I’ve been recycling a Dungeons and Dragons campaign that, in its first run, dramatically changed during the time it was transitioning from the “early introduction to the mechanics, world, and general themes” phase to the “initial major plot threads and character story incorporation” phase. Because of some players withdrawing due to pandemic-related stress and removing a player due to violating table rules and interpersonal conflicts, the scope of the campaign had to be drastically reduced since two of the early-plot-essential player characters were no longer in the campaign. And while I could find a way to make it work without them, the players left weren’t as interested in continuing those story arcs the way they’d been going. So I made some major changes, moved their campaign around in time, and changed how a lot of the story was being told. As a result, I had an entire campaign’s worth of world prep, plot notes/ideas, and cool magic items just sitting around.

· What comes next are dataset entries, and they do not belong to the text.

(** ** The group laws *)

Lemma padd_comm P Q : padd P Q = padd Q P.
Proof.
  assert (crossing P Q = crossing Q P) as E by (unfold cross; ring).
  apply padd_unique; rewrite E; [rewrite padd_x|rewrite padd_y]; apply eq_eqp; ring.
Qed.

Lemma padd_zero_l P : padd pzero P = P.
Proof.
  apply padd_unique; unfold pzero; cbn [reduced_point px py]; unfold cross; rewrite !eqp_mod; apply eq_eqp; ring.
Qed.
Lemma padd_zero_r P : padd P pzero = P.
Proof. rewrite padd_comm. apply padd_zero_l. Qed.

Lemma padd_neg_l P : padd (pneg P) P = pzero.
Proof.
  pose proof (p_residue P) as H.
  apply padd_unique; unfold pzero, pneg; cbn [reduced_point px py]; unfold cross; rewrite !eqp_mod.
  - apply eq_eqp. ring.
  - symmetry. apply (eqp_comb1 1 _ _ _ H). unfold residue. ring.
Qed.
Lemma padd_neg_r P : padd P (pneg P) = pzero.
Proof. rewrite padd_comm. apply padd_neg_l. Qed.

(** Three points, the first two added first: numerator and denominator. *)
Lemma sum3_x_eq P Q R : eqp (px (padd (padd P Q) R) * sum3_d ed_d 1 (px P) (py P) (px Q) (py Q) (px R) (py R))
  (sum3_x ed_d (px P) (py P) (px Q) (py Q) (px R) (py R)).
Proof.
  pose proof (padd_x P Q) as Ex. pose proof (padd_y P Q) as Ey. pose proof (padd_x (padd P Q) R) as E. revert Ex Ey E.
  generalize (px (padd (padd P Q) R)), (px (padd P Q)), (py (padd P Q)). intros X x y Ex Ey E.
  unfold sum3_d, sum3_x. set (t := crossing P Q) in *.
  transitivity (X * (1 + cross ed_d x y (px R) (py R)) * ((1 - t) * (1 + t))).
  - transitivity (X * ((1 - t) * (1 + t) + ed_d * (x * (1 + t)) * (y * (1 - t)) * (px R * py R))).
    + rewrite Ex, Ey. apply eq_eqp. ring.
    + apply eq_eqp. unfold cross. ring.
  - rewrite E, <- Ex, <- Ey. apply eq_eqp. ring.
Qed.
Lemma sum3_y_eq P Q R : eqp (py (padd (padd P Q) R) * sum3_d ed_d (-1) (px P) (py P) (px Q) (py Q) (px R) (py R))
  (sum3_y ed_d (px P) (py P) (px Q) (py Q) (px R) (py R)).
Proof.
  pose proof (padd_x P Q) as Ex. pose proof (padd_y P Q) as Ey. pose proof (padd_y (padd P Q) R) as E. revert Ex Ey E.
  generalize (py (padd (padd P Q) R)), (px (padd P Q)), (py (padd P Q)). intros X x y Ex Ey E.
  unfold sum3_d, sum3_y. set (t := crossing P Q) in *.
  transitivity (X * (1 - cross ed_d x y (px R) (py R)) * ((1 - t) * (1 + t))).
  - transitivity (X * ((1 - t) * (1 + t) + (-1) * ed_d * (x * (1 + t)) * (y * (1 - t)) * (px R * py R))).
    + rewrite Ex, Ey. apply eq_eqp. ring.
    + apply eq_eqp. unfold cross. ring.
  - rewrite E, <- Ex, <- Ey. apply eq_eqp. ring.
Qed.

(** The denominators of three points do not vanish. *)
Lemma sum3_d_nz P Q R : ¬ eqp (sum3_d ed_d 1 (px P) (py P) (px Q) (py Q) (px R) (py R)) 0 ∧
  ¬ eqp (sum3_d ed_d (-1) (px P) (py P) (px Q) (py Q) (px R) (py R)) 0.
Proof.
  pose proof (padd_x P Q) as Ex. pose proof (padd_y P Q) as Ey.
  pose proof (plus_denominator (padd P Q) R) as Hp. pose proof (minus_denominator (padd P Q) R) as Hm.
  pose proof (plus_denominator P Q) as Hp'. pose proof (minus_denominator P Q) as Hm'. revert Ex Ey Hp Hm Hp' Hm'.
  generalize (px (padd P Q)), (py (padd P Q)). intros x y Ex Ey Hp Hm Hp' Hm'. unfold sum3_d.
  set (t := crossing P Q) in *. split; rewrite <- Ex, <- Ey; intros H.
  - apply (eqp_mul_nz _ _ Hp (eqp_mul_nz _ _ Hm' Hp')). rewrite <- H. apply eq_eqp. unfold cross. ring.
  - apply (eqp_mul_nz _ _ Hm (eqp_mul_nz _ _ Hm' Hp')). rewrite <- H. apply eq_eqp. unfold cross. ring.
Qed.

Lemma padd_assoc P Q R : padd (padd P Q) R = padd P (padd Q R).
Proof.
  rewrite (padd_comm P (padd Q R)).
  destruct (sum3_d_nz P Q R) as [N1 N2], (sum3_d_nz Q R P) as [N3 N4]. apply point_eq.
  - apply (quotient_inj _ _ _ (eqp_mul_nz _ _ N1 N3)).
    pose proof (sum3_x_eq P Q R) as E1. pose proof (sum3_x_eq Q R P) as E2.
    pose proof (assoc_x ed_d _ _ _ _ _ _ (p_residue P) (p_residue Q) (p_residue R)) as E.
    rewrite <- E1, <- E2 in E. etransitivity; [|etransitivity; [exact E|]]; apply eq_eqp; ring.
  - apply (quotient_inj _ _ _ (eqp_mul_nz _ _ N2 N4)).
    pose proof (sum3_y_eq P Q R) as E1. pose proof (sum3_y_eq Q R P) as E2.
    pose proof (assoc_y ed_d _ _ _ _ _ _ (p_residue P) (p_residue Q) (p_residue R)) as E.
    rewrite <- E1, <- E2 in E. etransitivity; [|etransitivity; [exact E|]]; apply eq_eqp; ring.
Qed.

(** ** Multiples *)

Definition smul (k : Z) (P : point) : point :=
  match k with
  | Z0 => pzero
  | Zpos n => Pos.iter (padd P) pzero n
  | Zneg n => Pos.iter (padd (pneg P)) pzero n
  end.

Lemma padd_cancel P Q R : padd P Q = padd P R → Q = R.
Proof.
  intros H. rewrite <- (padd_zero_l Q), <- (padd_zero_l R), <- (padd_neg_l P), !padd_assoc. by rewrite H.
Qed.
Lemma pneg_zero : pneg pzero = pzero.
Proof. apply (padd_cancel pzero). by rewrite padd_neg_r, padd_zero_l. Qed.

Lemma smul_0 P : smul 0 P = pzero.
Proof. done. Qed.

Lemma smul_succ k P : smul (Z.succ k) P = padd P (smul k P).
Proof.
  destruct k as [|n|n]; cbn [smul].
  - done.
  - replace (Z.succ (Zpos n)) with (Zpos (Pos.succ n)) by lia. cbn [smul]. apply Pos.iter_succ.
  - destruct (decide (n = 1%positive)) as [->|Hn].
    + cbn. by rewrite padd_zero_r, padd_neg_r.
    + replace (Z.succ (Zneg n)) with (Zneg (Pos.pred n)) by lia. cbn [smul].
      rewrite <- (Pos.succ_pred n) at 2 by done. rewrite Pos.iter_succ.
      by rewrite <- padd_assoc, padd_neg_r, padd_zero_l.
Qed.
Lemma smul_pred k P : smul (Z.pred k) P = padd (pneg P) (smul k P).
Proof.
  rewrite <- (Z.succ_pred k) at 2. by rewrite smul_succ, <- padd_assoc, padd_neg_l, padd_zero_l.
Qed.

Lemma smul_1 P : smul 1 P = P.
Proof. apply padd_zero_r. Qed.

Lemma smul_add j k P : smul (j + k) P = padd (smul j P) (smul k P).
Proof.
  revert j. apply Z.bi_induction.
  - by intros ? ? ->.
  - by rewrite padd_zero_l.
  - intros j. rewrite Z.add_succ_l, !smul_succ, padd_assoc. split; [by intros ->|]. by intros ?%padd_cancel.
Qed.

Lemma smul_neg k P : smul (- k) P = pneg (smul k P).
Proof.
  apply (padd_cancel (smul k P)). rewrite padd_neg_r, <- smul_add.
  by replace (k + - k) with 0 by ring.
Qed.

Lemma smul_zero k : smul k pzero = pzero.
Proof.
  revert k. apply Z.bi_induction; [by intros ? ? ->|done|].
  intros k. by rewrite smul_succ, padd_zero_l.
Qed.

Lemma smul_mul j k P : smul (j * k) P = smul j (smul k P).
Proof.
  revert j. apply Z.bi_induction; [by intros ? ? ->|done|].
  intros j. rewrite Z.mul_succ_l, Z.add_comm, smul_add, smul_succ.
  split; [by intros ->|]. by intros ?%padd_cancel.
Qed.

(** A prime that takes a point to zero divides every number that does. *)
Lemma order_divides q k P : Z.prime q → smul q P = pzero → P ≠ pzero → smul k P = pzero → (q | k).
Proof.
  intros Hq HqP HP Hk. destruct (decide (k mod q = 0)) as [Hn|Hn]; pose proof (Z.prime_ge_2 q Hq).
  { apply Z.mod_divide; [lia|exact Hn]. }
  rewrite Z.mod_divide in Hn by lia. exfalso. apply HP.
  apply Z.coprime_prime_l, Z.Bezout_coprime in Hn as (u & v & E); [|exact Hq].
  by rewrite <- (smul_1 P), <- E, smul_add, !smul_mul, HqP, Hk, !smul_zero, padd_zero_l.
Qed.

(** ** Extended coordinates *)

(** [E] is [P] in the coordinates of RFC 8032. *)
Definition extends (E : epoint) (P : point) : Prop :=
  ¬ eqp (eZ E) 0 ∧ eqp (eX E) (px P * eZ E) ∧ eqp (eY E) (py P * eZ E) ∧ eqp (eT E) (px P * py P * eZ E).

Lemma extends_add E F P Q : extends E P → extends F Q → extends (ed_add E F) (padd P Q).
Proof.
  intros (Hz1 & Hx1 & Hy1 & Ht1) (Hz2 & Hx2 & Hy2 & Ht2).
  pose proof (padd_x P Q) as Ex. pose proof (padd_y P Q) as Ey.
  pose proof (plus_denominator P Q) as Hp. pose proof (minus_denominator P Q) as Hm.
  assert (¬ eqp 2 0) as H2 by (by vm_compute). revert Ex Ey Hp Hm.
  destruct E as [X1 Y1 Z1 T1], F as [X2 Y2 Z2 T2]. cbn [eX eY eZ eT] in *.
  unfold extends, ed_add. cbn [eX eY eZ eT].
  generalize (px (padd P Q)), (py (padd P Q)). intros x y Ex Ey Hp Hm. unfold cross in *. set (w := ed_d) in *.
  set (x1 := px P) in *. set (y1 := py P) in *. set (x2 := px Q) in *. set (y2 := py Q) in *.
  set (t := w * (x1 * y1) * (x2 * y2)) in *.
  split.
  - rewrite ?fmul_eqp, ?fsub_eqp, ?fadd_eqp, Ht1, Ht2. intros H.
    apply (eqp_mul_nz _ _ (eqp_mul_nz _ _ Hm Hp) (eqp_mul_nz _ _ (eqp_mul_nz _ _ H2 (eqp_mul_nz _ _ Hz1 Hz2))
      (eqp_mul_nz _ _ H2 (eqp_mul_nz _ _ Hz1 Hz2)))).
    rewrite <- H. apply eq_eqp. unfold t. ring.
  - rewrite ?fmul_eqp, ?fsub_eqp, ?fadd_eqp, Ht1, Ht2, Hx1, Hx2, Hy1, Hy2.
    split_and!.
    + transitivity (4 * Z1 * Z1 * Z2 * Z2 * (x1 * y2 + x2 * y1) * (1 - t)); [apply eq_eqp; unfold t; ring|].
      rewrite <- Ex. apply eq_eqp. unfold t. ring.
    + transitivity (4 * Z1 * Z1 * Z2 * Z2 * (y1 * y2 + x1 * x2) * (1 + t)); [apply eq_eqp; unfold t; ring|].
      rewrite <- Ey. apply eq_eqp. unfold t. ring.
    + transitivity (4 * Z1 * Z1 * Z2 * Z2 * (x1 * y2 + x2 * y1) * (y1 * y2 + x1 * x2)); [apply eq_eqp; ring|].
      rewrite <- Ex, <- Ey. apply eq_eqp. unfold t. ring.
Qed.

Lemma extends_dbl E P : extends E P → extends (ed_dbl E) (padd P P).
Proof.
  intros (Hz1 & Hx1 & Hy1 & _).
  pose proof (padd_x P P) as Ex. pose proof (padd_y P P) as Ey.
  pose proof (plus_denominator P P) as Hp. pose proof (minus_denominator P P) as Hm.
  pose proof (p_residue P) as Hc. revert Ex Ey Hp Hm Hc.
  destruct E as [X1 Y1 Z1 T1]. cbn [eX eY eZ eT] in *.
  unfold extends, ed_dbl. cbn [eX eY eZ eT].
  generalize (px (padd P P)), (py (padd P P)). intros x y Ex Ey Hp Hm Hc. unfold cross, residue in *. set (w := ed_d) in *.
  set (x1 := px P) in *. set (y1 := py P) in *. set (t := w * (x1 * y1) * (x1 * y1)) in *.
  (* the code's factors are the denominators of the law, on the curve *)
  assert (eqp (x1 * x1 - y1 * y1) (- (1 + t))) as Eg.
  { apply (eqp_comb1 (-1) _ _ _ Hc). unfold t. ring. }
  assert (eqp (2 + (x1 * x1 - y1 * y1)) (1 - t)) as Ef by (rewrite Eg; apply eq_eqp; ring).
  rewrite ?fmul_eqp, ?fsub_eqp, ?fadd_eqp, Hx1, Hy1.
  set (e := x1 * x1 + y1 * y1 - (x1 + y1) * (x1 + y1)).
  assert (eqp e (- (x * (1 + t)))) as Ee by (rewrite Ex; apply eq_eqp; unfold e; ring).
  assert (eqp (x1 * x1 + y1 * y1) (y * (1 - t))) as Eh by (rewrite Ey; apply eq_eqp; ring).
  set (f := 2 + (x1 * x1 - y1 * y1)) in *. set (g := x1 * x1 - y1 * y1) in *. set (h := x1 * x1 + y1 * y1) in *.
  assert (eqp (f * g) (- ((1 - t) * (1 + t)))) as Efg by (rewrite Ef, Eg; apply eq_eqp; ring).
  set (s := Z1 * Z1) in *. assert (¬ eqp (s * s) 0) as Hs by (by repeat apply eqp_mul_nz).
  split.
  - intros H. apply (eqp_mul_nz _ _ (eqp_mul_nz _ _ Hm Hp) Hs).
    assert (eqp (s * s * (f * g)) 0) as H'.
    { etransitivity; [|exact H]. apply eq_eqp. unfold f, g, s. ring. }
    rewrite Efg in H'. apply eqp_diff in H'.
    transitivity (- (s * s * - ((1 - t) * (1 + t)) - 0)); [apply eq_eqp; ring|]. by rewrite H'.
  - split_and!.
    + transitivity (s * s * e * f); [apply eq_eqp; unfold s, e, f, g, h; ring|].
      transitivity (x * (s * s * (f * g))); [|apply eq_eqp; unfold s, e, f, g, h; ring].
      rewrite Efg, Ee, Ef. apply eq_eqp. ring.
    + transitivity (s * s * g * h); [apply eq_eqp; unfold s, e, f, g, h; ring|].
      transitivity (y * (s * s * (f * g))); [|apply eq_eqp; unfold s, e, f, g, h; ring].
      rewrite Efg, Eg, Eh. apply eq_eqp. ring.
    + transitivity (s * s * e * h); [apply eq_eqp; unfold s, e, f, g, h; ring|].
      transitivity (x * y * (s * s * (f * g))); [|apply eq_eqp; unfold s, e, f, g, h; ring].
      rewrite Efg, Ee, Eh. apply eq_eqp. ring.
Qed.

That campaign is being reused as a side-game for my main weekly D&D campaign. This is the campaign that had moved into a dark fantasy/mild horror situation as part of their progression. Since they’re still early in that section of the campaign, I’ve been trying to avoid running it if all of the players can’t be present. The introduction to the mechanics and world is an important step in the process and I don’t want anyone to miss out if I can avoid it. Since we all still want to play D&D and at least one person has been missing from about 80% of the last nine months of possible sessions, I’ve set up this side game in a way that can be played with as few as two players. Since it takes place in the same world (other side of the continent, though) and a couple years in the future, I get to play with some fun time elements, hinting at world events unrelated to the main game that paint a picture of what is going on at-large when they’re still at a point of being focused on the local world and a whole different slew of problems.
I don’t think the players are going to do anything to screw with the timeline on purpose. They’re all interested in seeing how things play out and none of them are the contrary, “screw you for the lulz” type, but they’re all very creative and willing to go out on a limb so they might wind up messing with the timeline incidentally. Given the narrative stakes (I go big or go home) and how the larger narratives of the world have the potential to become incredibly intertwined if the players head in that direction, it might seem scary to be setting the stories so close to each other without some mechanism in place to account for what the players might do to cause ripples in the other game (they have the potential to become concurrent if they run long enough). That said, I think it’s incredibly exciting for me, as a dungeon master and storyteller because I’ll be forced to think and work in a way my D&D games don’t typically push me.
There’s this concept in more narrative games that a success or failure doesn’t reflect a character’s ability so much as the state of the world in that moment. Failing a roll to stab someone doesn’t mean you were bad at stabbing in that moment, but that the world was in such a state that your stab couldn’t have worked. Maybe they had started dodging, maybe their armor was too strong, maybe they were an illusion, maybe your footing was bad, or who knows what else. Whatever the reason, trying to stab them in that moment was never going to work. If you’re rolling to understand the world around you and fail, it doesn’t mean that you missed something, but that there was something cleverly hidden from you. It embraces the idea that the “camera” is only focused on this moment because something is going to happen, for good or for ill.
Applying this idea to my Dungeons and Dragons games means that, in the instances of “interference” with the timeline, that this was always how it played out, no matter what people thought. Maybe this moment of weakness rather than death opened the door to later death. Maybe no one died but they let people think they died for reasons unknown. Maybe someone else always had that relic. Maybe this person was actually just an undercover agent in the cult rather than a cultist and either had to act to maintain their cover or got in too deep and their cover stopped being cover. Who knows! The possibilities are endless and incredibly exciting! It’s also possible none of this will ever come up, the games will remain unrelated in every way other than the already-established ways, and I’ll never be forced to figure out why certain events seem to be in conflict with each other. Regardless, I think it’ll be fun for me, and that’s an important thing to include in any tabletop campaign.